# Wooohoooo



## imabeachbum (Mar 24, 2006)

Im soooo excited, dumped my old trailer (too much trailer for my truck - my ignorance and a shady sales dude) and am picking up my 21RS in an hour. Ive been lurking since I joined and must admit you guys and gals, as a collective, helped sway me towards the outback over other very similar models. It seems to be constructed much better and for people to love a camper so much they started a forum......says a lot for the product. Will be in the mods section in a few days, have some questions and ideas. I'll update my signature in time but for now my name is Alan, Ive got a 2000 Tundra and I live in Elk River MN.....I used to live in Fla (hence the beachbum name) but fell for a blonde haired, blue eyed Norweigan gal - If you've never been to MN you wont quite understand, if you have, then you know what I mean.......Peace, everyone have a great day


----------



## campmg (Dec 24, 2005)

Welcome to the site. Glad we helped sway you to the Outback. I also looked at many others but chose the best one.


----------



## tdvffjohn (Mar 10, 2005)

Oh the EXCITEMENT

Welcome and good luck with the Outback.

John


----------



## wolfwood (Sep 19, 2005)

*CONGRATS!!!!*  Bet you can hardly sit still !!! Just keep breathing and focus on putting 1 foot in front of the other. 1 more thing - once you get to the dealer and see her up close & personal (the TT, that is). Plant your feet firmly, twist your head back onto your shoulders, and get ready for business. Get your head clear for the PDI and don't sign any papers until the PDI is over and you're satisfied with the Dealer's response to any issues you may find (if any). Once you sign on the dotted line, she's your - blemishes and all. Best time to get their undivided attention is BEFORE they have your money.

Haven't been to MN, but sure have bought an Outback!
sunny sunny Have a great day!!!! sunny sunny sunny


----------



## ee4308 (Aug 23, 2005)

imabeachbum,

Congratulations on picking up that new 21RS Outback. sunny Happy Camping.


----------



## And4togo (Feb 18, 2004)

Welcome to Outbackers Imabeachbum, and congrats on the new TT. Enjoy it and have fun.

Rob


----------



## theroyz71 (Apr 9, 2006)

It's been an hour since you posted. Congrats on your new Outback. I hope everything went smoothly. I'm jealous. Enjoy!


----------



## jonnyty2002 (Jul 8, 2005)

i say what wolfwood says. this is very important. make sure you look 2 twice and feel 3 times. Welcome to the best site on the net. (for a real camper that is). i hope you have a great time with your new toy .......i love my toyota


----------



## Scrib (Jun 28, 2005)

Congratulations on a great choice!


----------



## Thor (Apr 7, 2004)

Welcome to Outbackers.com action We are sure glad you chimed in








Congrats on your new Outback
















Thor


----------



## PDX_Doug (Nov 16, 2004)

action *Welcome to Outbackers, imabeachbum!* action

And congratulations on your new Outback! WhooHoo!









Happy Trails,
Doug


----------



## Swanie (Oct 25, 2004)

Hey IMABEACHBUM!

I live 30 miles from you and we also have a fellow Outbacker in Zimmerman between us. We're a little spread out in Minnesota.

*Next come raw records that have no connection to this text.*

(** * Pipeline generation for camera streams: a shallow embedding

    This development embeds [manager/src/django/ppl_generator.py]
    (classes [InferenceModel] and [PipelineGenerator]) and proves the
    properties its design document states about it.

    Conventions of the embedding.
    - A Python [str] is a [string]; each character stands for one code point
      below 256, so the strings covered are the Latin-1 ones.
    - A Python value is a [pyval]; a [dict] is an association list kept in
      insertion order, updated in place the way Python updates a dict.
    - A call that may raise returns a [result]: [inl e] is the exception
      raised, [inr v] the value returned.
    - The builtins [float] (on strings) and [str] (on floats and containers)
      are not expanded here: the program is parameterised by them through the
      class [Builtins]. *)

From Stdlib Require Import String Ascii List ZArith Bool Lia.
From Stdlib Require Import Floats.SpecFloat DecimalString.
Import ListNotations.
Local Open Scope list_scope.
Local Open Scope string_scope.

(* ===================================================================== *)
(** * Exceptions and the error monad *)

Inductive exn : Type :=
| ValueError (msg : string)
| TypeError
| AttributeError
| KeyError (key : string)
| OverflowError.

Definition result (A : Type) : Type := (exn + A)%type.

Definition ret {A : Type} (a : A) : result A := inr a.
Definition raise {A : Type} (e : exn) : result A := inl e.

Definition bind {A B : Type} (m : result A) (k : A -> result B) : result B :=
  match m with
  | inl e => inl e
  | inr a => k a
  end.

Declare Scope result_scope.
Delimit Scope result_scope with result.
Notation "x <- m ;; k" := (bind m (fun x => k))
  (at level 61, m at next level, right associativity) : result_scope.
Notation "' p <- m ;; k" := (bind m (fun x => match x with p => k end))
  (at level 61, p pattern, m at next level, right associativity) : result_scope.
Local Open Scope result_scope.

(** [try: body except Exception: handler]. *)
Definition try_except {A : Type} (body : result A) (handler : result A) : result A :=
  match body with
  | inl _ => handler
  | inr a => inr a
  end.

Definition raises {A : Type} (r : result A) : Prop := exists e, r = inl e.
Definition returns {A : Type} (r : result A) : Prop := exists a, r = inr a.

Definition is_ValueError (e : exn) : Prop := exists msg, e = ValueError msg.

(* ===================================================================== *)
(** * Python strings *)

Module PyStr.

Definition code (c : ascii) : nat := nat_of_ascii c.

Definition in_range (lo hi : nat) (c : ascii) : bool :=
  (lo <=? code c)%nat && (code c <=? hi)%nat.

(** [str.isspace] on the code points below 256: TAB..CR, FS..US, space,
    NEL and the no-break space. *)
Definition is_space (c : ascii) : bool :=
  in_range 9 13 c || in_range 28 32 c
  || (code c =? 133)%nat || (code c =? 160)%nat.

Definition is_upper (c : ascii) : bool := in_range 65 90 c.
Definition is_lower (c : ascii) : bool := in_range 97 122 c.
Definition is_digit (c : ascii) : bool := in_range 48 57 c.
Definition is_alpha (c : ascii) : bool := is_upper c || is_lower c.

(** [c in s] for a one-character [c]. *)
Fixpoint contains (c : ascii) (s : string) : bool :=
  match s with
  | EmptyString => false
  | String a s' => Ascii.eqb a c || contains c s'
  end.

(** [s.split(c, 1)] on a string that contains [c]: the text before the
    first [c] and the text after it. *)
Fixpoint split_once (c : ascii) (s : string) : string * string :=
  match s with
  | EmptyString => (EmptyString, EmptyString)
  | String a s' =>
      if Ascii.eqb a c then (EmptyString, s')
      else let '(l, r) := split_once c s' in (String a l, r)
  end.

Fixpoint lstrip (s : string) : string :=
  match s with
  | EmptyString => EmptyString
  | String a s' => if is_space a then lstrip s' else s
  end.

Fixpoint rstrip (s : string) : string :=
  match s with
  | EmptyString => EmptyString
  | String a s' =>
      match rstrip s' with
      | EmptyString => if is_space a then EmptyString else String a EmptyString
      | r => String a r
      end
  end.

(** [s.strip()] *)
Definition strip (s : string) : string := rstrip (lstrip s).

(** [s.startswith(p)] *)
Fixpoint startswith (p s : string) : bool :=
  match p with
  | EmptyString => true
  | String a p' =>
      match s with
      | EmptyString => false
      | String b s' => Ascii.eqb a b && startswith p' s'
      end
  end.

(** [s[n:]] *)
Fixpoint drop (n : nat) (s : string) : string :=
  match n, s with
  | O, _ => s
  | S n', String _ s' => drop n' s'
  | S _, EmptyString => EmptyString
  end.

(** [sep.join(l)] *)
Definition join (sep : string) (l : list string) : string := String.concat sep l.

(** [any(c in value for c in chars)] *)
Fixpoint any_in (chars : string) (value : string) : bool :=
  match chars with
  | EmptyString => false
  | String c cs => contains c value || any_in cs value
  end.

(** [s.split(c)]: the pieces between the occurrences of [c]. *)
Fixpoint split (c : ascii) (s : string) : list string :=
  match s with
  | EmptyString => [EmptyString]
  | String a s' =>
      if Ascii.eqb a c then EmptyString :: split c s'
      else match split c s' with
           | [] => [String a EmptyString]
           | p :: ps => String a p :: ps
           end
  end.

(** [sub in s] *)
Fixpoint has_substring (sub s : string) : bool :=
  startswith sub s ||
  match s with
  | EmptyString => false
  | String _ s' => has_substring sub s'
  end.

End PyStr.

(* ===================================================================== *)
(** * The regular expression of model names *)

Module NameRegex.
Import PyStr.

(** The class [[A-Za-z0-9_-]]. *)
Definition is_name_char (c : ascii) : bool :=
  is_alpha c || is_digit c || Ascii.eqb c "_" || Ascii.eqb c "-".

Definition newline : ascii := "010".

(** [[A-Za-z0-9_-]*$]: in Python [$] matches at the end of the string and
    also just before a newline that ends the string. *)
Fixpoint match_tail (s : string) : bool :=
  match s with
  | EmptyString => true
  | String c s' =>
      if is_name_char c then match_tail s'
      else Ascii.eqb c newline && String.eqb s' EmptyString
  end.

(** [re.match(r'^[A-Za-z][A-Za-z0-9_-]*$', s)] is not [None]. *)
Definition re_match (s : string) : bool :=
  match s with
  | EmptyString => false
  | String c s' => is_alpha c && match_tail s'
  end.

End NameRegex.

(* ===================================================================== *)
(** * Python values and dictionaries *)

#[warnings="-register-all"]
Inductive pyval : Type :=
| VNone
| VBool (b : bool)
| VInt (z : Z)
| VFloat (f : spec_float)
| VStr (s : string)
| VList (l : list pyval)
| VDict (d : list (string * pyval)).

(** A [dict] with string keys, in insertion order. *)
Definition dict : Type := list (string * pyval).

Module Dict.

(** [d.get(k)] *)
Fixpoint get (k : string) (d : dict) : option pyval :=
  match d with
  | [] => None
  | (k', v) :: d' => if String.eqb k' k then Some v else get k d'
  end.

(** [k in d] *)
Definition mem (k : string) (d : dict) : bool :=
  match get k d with Some _ => true | None => false end.

(** [d.get(k, default)] *)
Definition get_default (k : string) (default : pyval) (d : dict) : pyval :=
  match get k d with Some v => v | None => default end.

(** [d[k]] *)
Definition getitem (k : string) (d : dict) : result pyval :=
  match get k d with Some v => ret v | None => raise (KeyError k) end.

(** [d[k] = v]: an existing key keeps its place, a new key goes last. *)
Fixpoint set (k : string) (v : pyval) (d : dict) : dict :=
  match d with
  | [] => [(k, v)]
  | (k', v') :: d' =>
      if String.eqb k' k then (k', v) :: d' else (k', v') :: set k v d'
  end.

(** [d.update(other)] *)
Definition update (d other : dict) : dict :=
  fold_left (fun acc kv => set (fst kv) (snd kv) acc) other d.

(** [list(d.keys())] *)
Definition keys (d : dict) : list string := map fst d.

(** A list of items is a dict when no key occurs twice. *)
Definition wf (d : dict) : Prop := NoDup (keys d).

End Dict.

(** [all(k in d for k in ks)] *)
Definition all_in (ks : list string) (d : dict) : bool :=
  forallb (fun k => Dict.mem k d) ks.

(** [v == s] for a string literal [s]. *)
Definition eq_str (v : pyval) (s : string) : bool :=
  match v with
  | VStr t => String.eqb t s
  | _ => false
  end.

(** [v in l] for a list [l] of string literals. *)
Definition in_strs (v : pyval) (l : list string) : bool :=
  existsb (eq_str v) l.

Definition dquote : string := String "034" EmptyString.

(* ===================================================================== *)
(** * pathlib: pure POSIX paths *)

Module PurePath.
Import PyStr.

Record t : Type := { root : string; parts : list string }.

Definition is_component (p : string) : bool :=
  negb (String.eqb p "" || String.eqb p ".").

(** [Path(s)]: one leading slash or three and more make the root [/],
    exactly two make the root [//]; empty and [.] components vanish. *)
Definition parse (s : string) : t :=
  {| root := if startswith "/" s
             then if startswith "//" s && negb (startswith "///" s)
                  then "//" else "/"
             else "";
     parts := filter is_component (split "/" s) |}.

(** [a / b] *)
Definition truediv (a b : t) : t :=
  if String.eqb (root b) ""
  then {| root := root a; parts := (parts a ++ parts b)%list |}
  else b.

(** [str(p)] *)
Definition to_str (p : t) : string :=
  match root p, parts p with
  | EmptyString, [] => "."
  | r, ps => r ++ join "/" ps
  end.

(** [str(Path(a) / Path(b))] *)
Definition join_str (a b : string) : string :=
  to_str (truediv (parse a) (parse b)).

End PurePath.

(* ===================================================================== *)
(** * Builtins *)

(** The two builtins the program calls that are left abstract:
    [float(s)] on a string ([None] when it raises [ValueError]), and
    [str(v)] on a float, a list or a dict. *)
Class Builtins : Type := {
  float_of_str : string -> option spec_float;
  repr_other : pyval -> string
}.

Definition float_zero : spec_float := S754_zero false.
Definition float_one : spec_float := Eval cbv in binary_normalize 53 1024 1 0 false.

(** [int.__float__]: round to the nearest double, [OverflowError] beyond. *)
Definition float_of_int (z : Z) : result spec_float :=
  match binary_normalize 53 1024 z 0 false with
  | S754_infinity _ => raise OverflowError
  | f => ret f
  end.

Definition str_of_int (z : Z) : string :=
  DecimalString.NilZero.string_of_int (Z.to_int z).

(** [bool(v)] *)
Definition truthy (v : pyval) : bool :=
  match v with
  | VNone => false
  | VBool b => b
  | VInt z => negb (Z.eqb z 0)
  | VFloat f => negb (SFeqb f float_zero)
  | VStr s => negb (String.eqb s "")
  | VList l => match l with [] => false | _ => true end
  | VDict d => match d with [] => false | _ => true end
  end.

Section WithBuiltins.
Context {B : Builtins}.

(** [str(v)], also what an f-string does with [{v}]. *)
Definition py_str (v : pyval) : string :=
  match v with
  | VStr s => s
  | VNone => "None"
  | VBool true => "True"
  | VBool false => "False"
  | VInt z => str_of_int z
  | _ => repr_other v
  end.

(** [float(v)] *)
Definition py_float (v : pyval) : result spec_float :=
  match v with
  | VFloat f => ret f
  | VInt z => float_of_int z
  | VBool b => ret (if b then float_one else float_zero)
  | VStr s =>
      match float_of_str s with
      | Some f => ret f
      | None => raise (ValueError ("could not convert string to float: '" ++ s ++ "'"))
      end
  | _ => raise TypeError
  end.

(* ------------------------------------------------------------------- *)
(** ** class InferenceModel *)

Definition DEFAULT_PARAMS : dict :=
  [ ("scheduling-policy", VStr "latency");
    ("batch-size", VStr "1");
    ("inference-interval", VStr "1") ].

(** The dict [self.params] built by [_load_params]. *)
Record Params : Type := {
  input_format : string;
  model_type : pyval;
  model_params : dict
}.

Record InferenceModel : Type := {
  models_folder : string;
  model_expr : pyval;
  model_config : dict;
  model_name : string;
  device : option string;
  params : Params;
  inference_element : string
}.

I also have the 21rs and we love it.

Welcome to the site and Congratulations.


----------



## summergames84 (Mar 6, 2004)

Welcome to Outbackers and Outback ownership, imabeachbum! action


----------



## HootBob (Apr 26, 2004)

Welcome imabeachbum to the Outback Family
And congrats on the 21RS very nice TT you will enjoy it

Don


----------



## Oregon_Camper (Sep 13, 2004)

Glad you found the information helpful in your search for the perfect Outback!

Please post some pictures once you get it home.


----------